Work order
All lines from the first line of the material up to and including the line with "lists of a connection" must be copied exactly, and no others.

───

(* ===== verification/Callbacks.v ===== *)
(** * The lists of callbacks ([win32/hiredis/async.c], lines 172-207)

    A singly linked list with a pointer to its last node; the nodes of all the
    lists of a connection live on one heap. *)

From S2P Require Import Prelude Reply Reader.

(** A function of the client is known by a number; [None] is NULL. *)
Record redisCallback := RedisCallback { cb_fn : option nat; cb_privdata : voidptr }.

#[global] Instance redisCallback_eq_dec : EqDecision redisCallback.
Proof. solve_decision. Defined.

(** A node: its [next] and its contents; [None] where [malloc] left it
    uninitialised. *)
Record cb_node := CbNode { nd_next : option (option nat); nd_cb : option redisCallback }.

Record cb_heap := CbHeap { ch_nodes : gmap nat cb_node; ch_fresh : nat }.

Definition empty_callbacks : cb_heap := CbHeap ∅ 0.

Record redisCallbackList := CallbackList { cl_head : option nat; cl_tail : option nat }.

Definition empty_list : redisCallbackList := CallbackList None None.

Definition load_node (g : cb_heap) (i : nat) : result cb_node := of_option Undefined (ch_nodes g !! i).

Definition __redisPushCallback (cbl : redisCallbackList) (source : option redisCallback) (g : cb_heap)
    : result (Z * redisCallbackList * cb_heap) :=
  let cb := ch_fresh g in
  let node := match source with
              | Some s => CbNode (Some None) (Some s)
              | None => CbNode None None
              end in
  let nodes := <[cb := node]> (ch_nodes g) in
  let head := match cl_head cbl with None => Some cb | h => h end in
  nodes ← (match cl_tail cbl with
           | Some t => n ← of_option Undefined (nodes !! t); Ok (<[t := CbNode (Some (Some cb)) (nd_cb n)]> nodes)
           | None => Ok nodes
           end);
  Ok (REDIS_OK, CallbackList head (Some cb), CbHeap nodes (S cb)).

(** Status, what [*target] gets ([None]: nothing is written), the list, the heap. *)
Definition __redisShiftCallback (cbl : redisCallbackList) (g : cb_heap)
    : result (Z * option redisCallback * redisCallbackList * cb_heap) :=
  match cl_head cbl with
  | Some cb =>
      n ← load_node g cb;
      next ← of_option Undefined (nd_next n);
      let tail := if bool_decide (cl_tail cbl = Some cb) then None else cl_tail cbl in
      Ok (REDIS_OK, nd_cb n, CallbackList next tail, CbHeap (delete cb (ch_nodes g)) (ch_fresh g))
  | None => Ok (REDIS_ERR, None, cbl, g)
  end.

(** ** A list is a queue *)

(** The nodes [ids], linked from [p] on, hold the callbacks [cbs]. *)
Fixpoint linked (nodes : gmap nat cb_node) (p : option nat) (ids : list nat) (cbs : list redisCallback) : Prop :=
  match ids, cbs with
  | [], [] => p = None
  | i :: ids, cb :: cbs =>
      p = Some i /\ exists next, nodes !! i = Some (CbNode (Some next) (Some cb)) /\ linked nodes next ids cbs
  | _, _ => False
  end.

Record queue_holds (nodes : gmap nat cb_node) (cbl : redisCallbackList) (ids : list nat)
    (cbs : list redisCallback) : Prop := {
  qh_linked : linked nodes (cl_head cbl) ids cbs;
  qh_tail : cl_tail cbl = last ids;
  qh_nodup : NoDup ids
}.

Lemma linked_frame nodes nodes' ids : forall p cbs,
  (forall i, i ∈ ids -> nodes' !! i = nodes !! i) -> linked nodes p ids cbs -> linked nodes' p ids cbs.
Proof.
  induction ids as [|i ids IH]; intros p [|cb cbs] Hag Hl; try done.
  destruct Hl as (-> & next & Hi & Hl). split; [done|]. exists next.
  rewrite Hag by (by left). split; [done|]. apply IH; [|done]. intros j Hj. apply Hag. by right.
Qed.

Lemma queue_frame nodes nodes' cbl ids cbs :
  (forall i, i ∈ ids -> nodes' !! i = nodes !! i) -> queue_holds nodes cbl ids cbs -> queue_holds nodes' cbl ids cbs.
Proof. intros Hag [H1 H2 H3]. split; [by eapply linked_frame|done|done]. Qed.

Lemma linked_length nodes ids : forall p cbs, linked nodes p ids cbs -> length ids = length cbs.
Proof.
  induction ids as [|i ids IH]; intros p [|cb cbs] Hl; try done. destruct Hl as (_ & next & _ & Hl).
  cbn. f_equal. by eapply IH.
Qed.

Lemma linked_in nodes ids i : forall p cbs, linked nodes p ids cbs -> i ∈ ids -> is_Some (nodes !! i).
Proof.
  induction ids as [|j ids IH]; intros p [|cb cbs] Hl Hi; try done; [by apply not_elem_of_nil in Hi|].
  destruct Hl as (_ & next & Hj & Hl). apply elem_of_cons in Hi as [->|Hi]; [by eexists|]. by eapply IH.
Qed.

Lemma linked_snoc nodes k cb : forall ids cbs p t,
  linked nodes p (ids ++ [t]) cbs -> NoDup (ids ++ [t]) -> k ∉ ids ++ [t] ->
  exists last_cb, nodes !! t = Some (CbNode (Some None) (Some last_cb)) /\
  linked (<[t := CbNode (Some (Some k)) (Some last_cb)]> (<[k := CbNode (Some None) (Some cb)]> nodes)) p
    ((ids ++ [t]) ++ [k]) (cbs ++ [cb]).
Proof.
  induction ids as [|i ids IH]; intros cbs p t Hl Hnd Hk; cbn [app] in *.
  - destruct cbs as [|c0 [|? ?]]; try done; [|by destruct Hl as (_ & ? & _ & ?)].
    destruct Hl as (-> & next & Ht & ->). exists c0. split; [done|]. split; [done|].
    exists (Some k). rewrite lookup_insert_eq. split; [done|]. split; [done|]. exists None.
    rewrite lookup_insert_ne by (intros ->; apply Hk; by left). by rewrite lookup_insert_eq.
  - destruct cbs as [|c0 cbs]; [done|]. destruct Hl as (-> & next & Hi & Hl).
    apply NoDup_cons in Hnd as [Hin Hnd]. apply not_elem_of_cons in Hk as [Hki Hk].
    destruct (IH cbs next t Hl Hnd Hk) as (last_cb & Ht & Hl'). exists last_cb. split; [done|].
    split; [done|]. exists next. split; [|done].
    assert (i <> t) by (intros ->; apply Hin, elem_of_app; right; by left).
    by rewrite !lookup_insert_ne by done.
Qed.

(** Pushing adds at the end and touches no node of another list. *)
Lemma push_spec cbl cb g ids cbs :
  queue_holds (ch_nodes g) cbl ids cbs -> ch_nodes g !! ch_fresh g = None ->
  exists cbl' g', __redisPushCallback cbl (Some cb) g = Ok (REDIS_OK, cbl', g') /\
    queue_holds (ch_nodes g') cbl' (ids ++ [ch_fresh g]) (cbs ++ [cb]) /\ ch_fresh g' = S (ch_fresh g) /\
    (forall i, i ∉ ids -> i <> ch_fresh g -> ch_nodes g' !! i = ch_nodes g !! i) /\
    dom (ch_nodes g') = {[ ch_fresh g ]} ∪ dom (ch_nodes g).
Proof.
  intros [Hl Ht Hnd] Hfresh. set (k := ch_fresh g).
  assert (Hk : k ∉ ids).
  { intros Hin. destruct (linked_in _ _ _ _ _ Hl Hin) as [n Hn]. unfold k in Hn. congruence. }
  unfold __redisPushCallback. fold k. rewrite Ht.
  destruct ids as [|t ids _] using rev_ind.
  - destruct cbs as [|c cbs]; [|done]. cbn in Hl. rewrite Hl. cbn [last mbind result_bind].
    eexists _, _. split; [done|]. split; [|split; [done|]].
    + split; cbn; [|done|constructor; [apply not_elem_of_nil|constructor]].
      split; [done|]. exists None. by rewrite lookup_insert_eq.
    + split; [|cbn; by rewrite dom_insert_L]. intros i _ Hi. cbn. by rewrite lookup_insert_ne.
  - rewrite last_snoc. destruct (linked_snoc _ k cb ids cbs _ t Hl Hnd Hk) as (c0 & Htn & Hl').
    assert (Hkt : k <> t) by (intros ->; apply Hk, elem_of_app; right; by left).
    cbn [ch_nodes]. rewrite lookup_insert_ne, Htn by done. cbn [of_option mbind result_bind nd_cb].
    eexists _, _. split; [done|]. split; [|split; [done|split]].
    + split; cbn [cl_head cl_tail ch_nodes].
      * destruct (cl_head cbl) as [h|]; [exact Hl'|]. destruct ids, cbs; cbn in Hl; try done; by destruct Hl.
      * by rewrite last_snoc.
      * apply NoDup_app. split; [done|]. split; [|constructor; [apply not_elem_of_nil|constructor]].
        intros i Hi ->%list_elem_of_singleton. done.
    + intros i Hi Hik. cbn. rewrite lookup_insert_ne by (intros ->; apply Hi, elem_of_app; right; by left).
      by rewrite lookup_insert_ne.
    + cbn. rewrite !dom_insert_L. apply elem_of_dom_2 in Htn. apply set_eq. intros j.
      rewrite !elem_of_union, !elem_of_singleton. split; [intros [->|Hj]; [by right|done]|by right].
Qed.

(** Shifting takes the first and frees its node. *)
Lemma shift_spec cbl g ids cbs :
  queue_holds (ch_nodes g) cbl ids cbs ->
  match ids, cbs with
  | i :: ids, cb :: cbs =>
      exists cbl', __redisShiftCallback cbl g
          = Ok (REDIS_OK, Some cb, cbl', CbHeap (delete i (ch_nodes g)) (ch_fresh g)) /\
        queue_holds (delete i (ch_nodes g)) cbl' ids cbs
  | _, _ => __redisShiftCallback cbl g = Ok (REDIS_ERR, None, cbl, g)
  end.
Proof.
  intros [Hl Ht Hnd]. unfold __redisShiftCallback.
  destruct ids as [|i ids]; destruct cbs as [|cb cbs]; try done; [cbn in Hl; by rewrite Hl|].
  destruct Hl as (-> & next & Hi & Hl). unfold load_node. rewrite Hi. cbn [of_option mbind result_bind nd_next nd_cb].
  eexists. split; [done|]. apply NoDup_cons in Hnd as [Hin Hnd].
  assert (Hl' : linked (delete i (ch_nodes g)) next ids cbs).
  { eapply linked_frame; [|done]. intros j Hj. rewrite lookup_delete_ne; [done|]. by intros ->. }
  split; [done| |done]. cbn [cl_tail]. rewrite Ht. destruct ids as [|j ids] using rev_ind.
  - cbn. by rewrite bool_decide_eq_true_2.
  - clear IHids. rewrite app_comm_cons, !last_snoc. rewrite bool_decide_eq_false_2; [done|].
    intros [= ->]. apply Hin, elem_of_app. right. by left.
Qed.
(* ===== verification/AsyncCommand.v ===== *)
(** * Issuing asynchronous commands

    How a formatted command is taken apart again to find its name and its
    channels, and what issuing it does to the queues of callbacks. *)

From S2P Require Import Prelude Digits Sds SdsText Resp Reply ReplyHeap Reader ReaderSpec ReaderRun Format.
From S2P Require Import FormatSpec Dict DictSpec DictRun Socket Net Context ContextSpec ContextRun Callbacks.
From S2P Require Import Async.

(** ** Flags *)

Lemma has_flag_bit f k : 0 <= k -> has_flag f (2 ^ k) = Z.testbit f k.
Proof.
  intros Hk. unfold has_flag. destruct (Z.testbit f k) eqn:E.
  - apply negb_true_iff, Z.eqb_neq. intros H0. apply (f_equal (fun z => Z.testbit z k)) in H0.
    rewrite Z.land_spec, E, Z.pow2_bits_true, Z.bits_0 in H0 by done. done.
  - apply negb_false_iff, Z.eqb_eq. apply Z.bits_inj'. intros n Hn. rewrite Z.land_spec, Z.bits_0.
    destruct (decide (n = k)) as [->|Hne]; [by rewrite E|].
    rewrite (Z.pow2_bits_false k n) by lia. apply andb_false_r.
Qed.

(** A flag of the library is one bit. *)
Definition one_flag (f : Z) : Prop := exists k, 0 <= k /\ f = 2 ^ k.

Lemma one_block : one_flag REDIS_BLOCK. Proof. by exists 0. Qed.
Lemma one_connected : one_flag REDIS_CONNECTED. Proof. by exists 1. Qed.
Lemma one_disconnecting : one_flag REDIS_DISCONNECTING. Proof. by exists 2. Qed.
Lemma one_freeing : one_flag REDIS_FREEING. Proof. by exists 3. Qed.
Lemma one_in_callback : one_flag REDIS_IN_CALLBACK. Proof. by exists 4. Qed.
Lemma one_subscribed : one_flag REDIS_SUBSCRIBED. Proof. by exists 5. Qed.
#[export] Hint Resolve one_block one_connected one_disconnecting one_freeing one_in_callback one_subscribed : mms.
(* ===== verification/AsyncSpec.v ===== *)
(** * Callbacks, replies and the end of a connection

    The asynchronous client against a model of a connection: the commands
    waiting for a reply, the subscriptions, the bytes to send, the flags, the
    events.  The model says which events a reply or the end of the connection
    causes, whatever the client's functions do. *)

From S2P Require Import Prelude Digits Sds SdsText Resp Reply ReplyHeap Reader ReaderSpec ReaderRun Format.
From S2P Require Import FormatSpec Dict DictSpec DictRun Socket Net Context ContextSpec ContextRun Callbacks.
From S2P Require Import Async AsyncCommand.

(** ** The model of a connection *)

Record conn := Conn {
  k_model : amodel;
  k_sub : bool;
  k_disc : bool;
  k_free : bool;
  k_events : list event
}.

Definition k_closing (k : conn) : bool := k_disc k || k_free k.

(** [busy]: a function of the client is running. *)
Record conn_ok (busy : bool) (ac : redisAsyncContext) (e : env) (R : reading) (k : conn) : Prop := {
  co_ok : async_ok ac e R (k_model k);
  co_block : ac_has ac REDIS_BLOCK = false;
  co_sub : ac_has ac REDIS_SUBSCRIBED = k_sub k;
  co_disc : ac_has ac REDIS_DISCONNECTING = k_disc k;
  co_free : ac_has ac REDIS_FREEING = k_free k;
  co_busy : ac_has ac REDIS_IN_CALLBACK = busy;
  co_events : e_events e = k_events k
}.

(** What stays the same while the client runs. *)
Record conn_frame (ac ac' : redisAsyncContext) (e e' : env) : Prop := {
  cf_frame : ac_frame ac ac';
  cf_connected : ac_has ac' REDIS_CONNECTED = ac_has ac REDIS_CONNECTED;
  cf_env : env_frame e e'
}.

Lemma conn_frame_refl ac e : conn_frame ac ac e e.
Proof. split; [apply ac_frame_refl|done|apply env_frame_refl]. Qed.

Lemma conn_frame_trans ac1 ac2 ac3 e1 e2 e3 :
  conn_frame ac1 ac2 e1 e2 -> conn_frame ac2 ac3 e2 e3 -> conn_frame ac1 ac3 e1 e3.
Proof.
  intros [F1 C1 E1] [F2 C2 E2]. split; [by eapply ac_frame_trans|by rewrite C2|by eapply env_frame_trans].
Qed.

(** [call] issues the command [v :: vs] with the callback [cb]. *)
Inductive issues : api_call -> redisCallback -> list byte -> list (list byte) -> Prop :=
| issues_argv fn priv argv argvlen v vs :
    argument_values argvlen argv (v :: vs) -> issues (CallArgv fn priv argv argvlen) (RedisCallback fn priv) v vs
| issues_format fn priv t v vs :
    template_ok t -> template_values t = v :: vs ->
    issues (CallFormat fn priv (template_format t) (template_args t)) (RedisCallback fn priv) v vs.

Definition k_command (w : bool) (cb : redisCallback) (v : list byte) (vs : list (list byte)) (k : conn) : conn :=
  if k_closing k then k
  else Conn (a_command (k_sub k) cb v vs (k_model k)) (k_sub k || is_subscribe v vs) (k_disc k) (k_free k)
         (k_events k ++ (if is_unsubscribe v vs && negb (k_sub k) then [] else if w then [EvAddWrite] else [])).

(** What a call made by a function of the client does; [w]: there is a hook for writing. *)
Inductive does (w : bool) : api_call -> conn -> conn -> Prop :=
| does_command call cb v vs k : issues call cb v vs -> does w call k (k_command w cb v vs k)
| does_disconnect k : does w CallDisconnect k (Conn (k_model k) (k_sub k) true (k_free k) (k_events k))
| does_free k : does w CallFree k (Conn (k_model k) (k_sub k) (k_disc k) true (k_events k)).

Inductive does_all (w : bool) : list api_call -> conn -> conn -> Prop :=
| does_nil k : does_all w [] k k
| does_cons call calls k k1 k2 : does w call k k1 -> does_all w calls k1 k2 -> does_all w (call :: calls) k k2.

(** The bytes of the commands among some calls. *)
Inductive costs : list api_call -> Z -> Prop :=
| costs_nil : costs [] 0
| costs_command call cb v vs calls n :
    issues call cb v vs -> costs calls n -> costs (call :: calls) (zlen (command_bytes (v :: vs)) + n)
| costs_disconnect calls n : costs calls n -> costs (CallDisconnect :: calls) n
| costs_free calls n : costs calls n -> costs (CallFree :: calls) n.

(** What a connection holds, and how much it may hold. *)
Definition load (A : amodel) : Z := zlen (a_out A) + Z.of_nat (size (a_chan A)) + Z.of_nat (size (a_pat A)).
Definition room : Z := 2 ^ 26.

(** Every call of a client's function issues well-formed commands of at most
    [B] bytes altogether. *)
Definition well_behaved (behave : list event -> list api_call) (B : Z) : Prop :=
  forall evs, exists n, costs (behave evs) n /\ n <= B.

Lemma costs_nonneg calls n : costs calls n -> 0 <= n.
Proof.
  induction 1 as [|call cb v vs calls n Hi Hc IH| |]; [lia| |done|done].
  pose proof (zlen_nonneg (command_bytes (v :: vs))). lia.
Qed.

Lemma zlen_args vs : zlen vs <= zlen (concat (map encode_bulk vs)).
Proof.
  induction vs as [|x vs IH]; [done|]. cbn [map concat]. rewrite zlen_cons, zlen_app, zlen_encode_bulk.
  pose proof (zlen_nonneg x). pose proof (zlen_nonneg (print_u (zlen x))). lia.
Qed.

Lemma subscribe_size cb vs : forall m : subscriptions, (size (subscribe_all cb vs m) <= size m + length vs)%nat.
Proof.
  induction vs as [|x vs IH]; intros m; cbn [subscribe_all foldl length]; [lia|].
  specialize (IH (<[x := cb]> m)). rewrite map_size_insert in IH. unfold subscribe_all in IH.
  destruct (m !! x); cbn in IH; lia.
Qed.

Lemma command_load sub cb v vs A :
  load (a_command sub cb v vs A) <= load A + 2 * zlen (command_bytes (v :: vs)).
Proof.
  pose proof (zlen_command (v :: vs)) as Hc. pose proof (zlen_args (v :: vs)) as Ha. rewrite zlen_cons in Ha.
  pose proof (zlen_nonneg (print_u (zlen (v :: vs)))). pose proof (zlen_nonneg vs).
  pose proof (subscribe_size cb vs (a_chan A)) as H1. pose proof (subscribe_size cb vs (a_pat A)) as H2.
  unfold load, a_command. destruct (is_subscribe v vs), (pvariant_of (first_text v vs)), (is_unsubscribe v vs), sub;
    cbn [a_out a_chan a_pat]; rewrite ?zlen_app; unfold zlen in *; lia.
Qed.

Lemma load_fits v vs A : load A + 2 * zlen (command_bytes (v :: vs)) <= room -> fits v vs A.
Proof.
  intros Hl. pose proof (zlen_command (v :: vs)) as Hc. pose proof (zlen_args (v :: vs)) as Ha.
  rewrite zlen_cons in Ha. pose proof (zlen_nonneg (print_u (zlen (v :: vs)))). pose proof (zlen_nonneg vs).
  pose proof (zlen_nonneg (a_out A)). unfold fits, load, room, sds_max in *.
  repeat split; lia.
Qed.

(** ** Running the client's calls *)

Lemma issues_run sd call cb v vs ac e (P : result (redisAsyncContext * env) -> Prop) :
  issues call cb v vs -> zlen (command_bytes (v :: vs)) <= sds_max ->
  P ('(_, ac, e) ← __redisAsyncCommand (cb_fn cb) (cb_privdata cb) (Some <$> (command_bytes (v :: vs) ++ [x00]))
       (zlen (command_bytes (v :: vs))) ac e; Ok (ac, e)) ->
  P (in_callback_call sd call ac e).
Proof.
  intros Hi Hm HP. destruct Hi as [fn priv argv argvlen v vs Ha|fn priv t v vs Ht Hv]; cbn [in_callback_call cb_fn cb_privdata] in *.
  - unfold redisAsyncCommandArgv. rewrite (redisFormatCommandArgv_spec _ _ _ Ha) by (unfold sds_max in Hm; lia).
    cbn [mbind result_bind]. exact HP.
  - unfold redisAsyncCommand, redisvAsyncCommand, template_format.
    pose proof (redisvFormatCommand_spec sd 0 t [] [] Ht) as Hf. cbn [replicate app] in Hf.
    rewrite app_nil_r, Hv in Hf. rewrite Hf by done. cbn [mbind result_bind]. exact HP.
Qed.

Lemma has_flags_eq ac ac' f : ac_flags ac' = ac_flags ac -> ac_has ac' f = ac_has ac f.
Proof. intros E. unfold ac_has. by rewrite E. Qed.

Lemma has_set_add ac a b : one_flag a -> one_flag b ->
  ac_has (ac_set_flags (add_flag (ac_flags ac) a) ac) b = ac_has ac b || bool_decide (a = b).
Proof. intros Ha Hb. unfold ac_has. cbn. by apply has_add. Qed.

Lemma has_set_del ac a b : one_flag a -> one_flag b ->
  ac_has (ac_set_flags (del_flag (ac_flags ac) a) ac) b = ac_has ac b && negb (bool_decide (a = b)).
Proof. intros Ha Hb. unfold ac_has. cbn. by apply has_del. Qed.

Lemma flags_frame ac e flags :
  has_flag flags REDIS_CONNECTED = ac_has ac REDIS_CONNECTED -> conn_frame ac (ac_set_flags flags ac) e e.
Proof. intros Hf. split; [by split|done|apply env_frame_refl]. Qed.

───

Exercise solution
(* ===== verification/Callbacks.v ===== *)
(** * The lists of callbacks ([win32/hiredis/async.c], lines 172-207)

    A singly linked list with a pointer to its last node; the nodes of all the
    lists of a connection live on one heap. *)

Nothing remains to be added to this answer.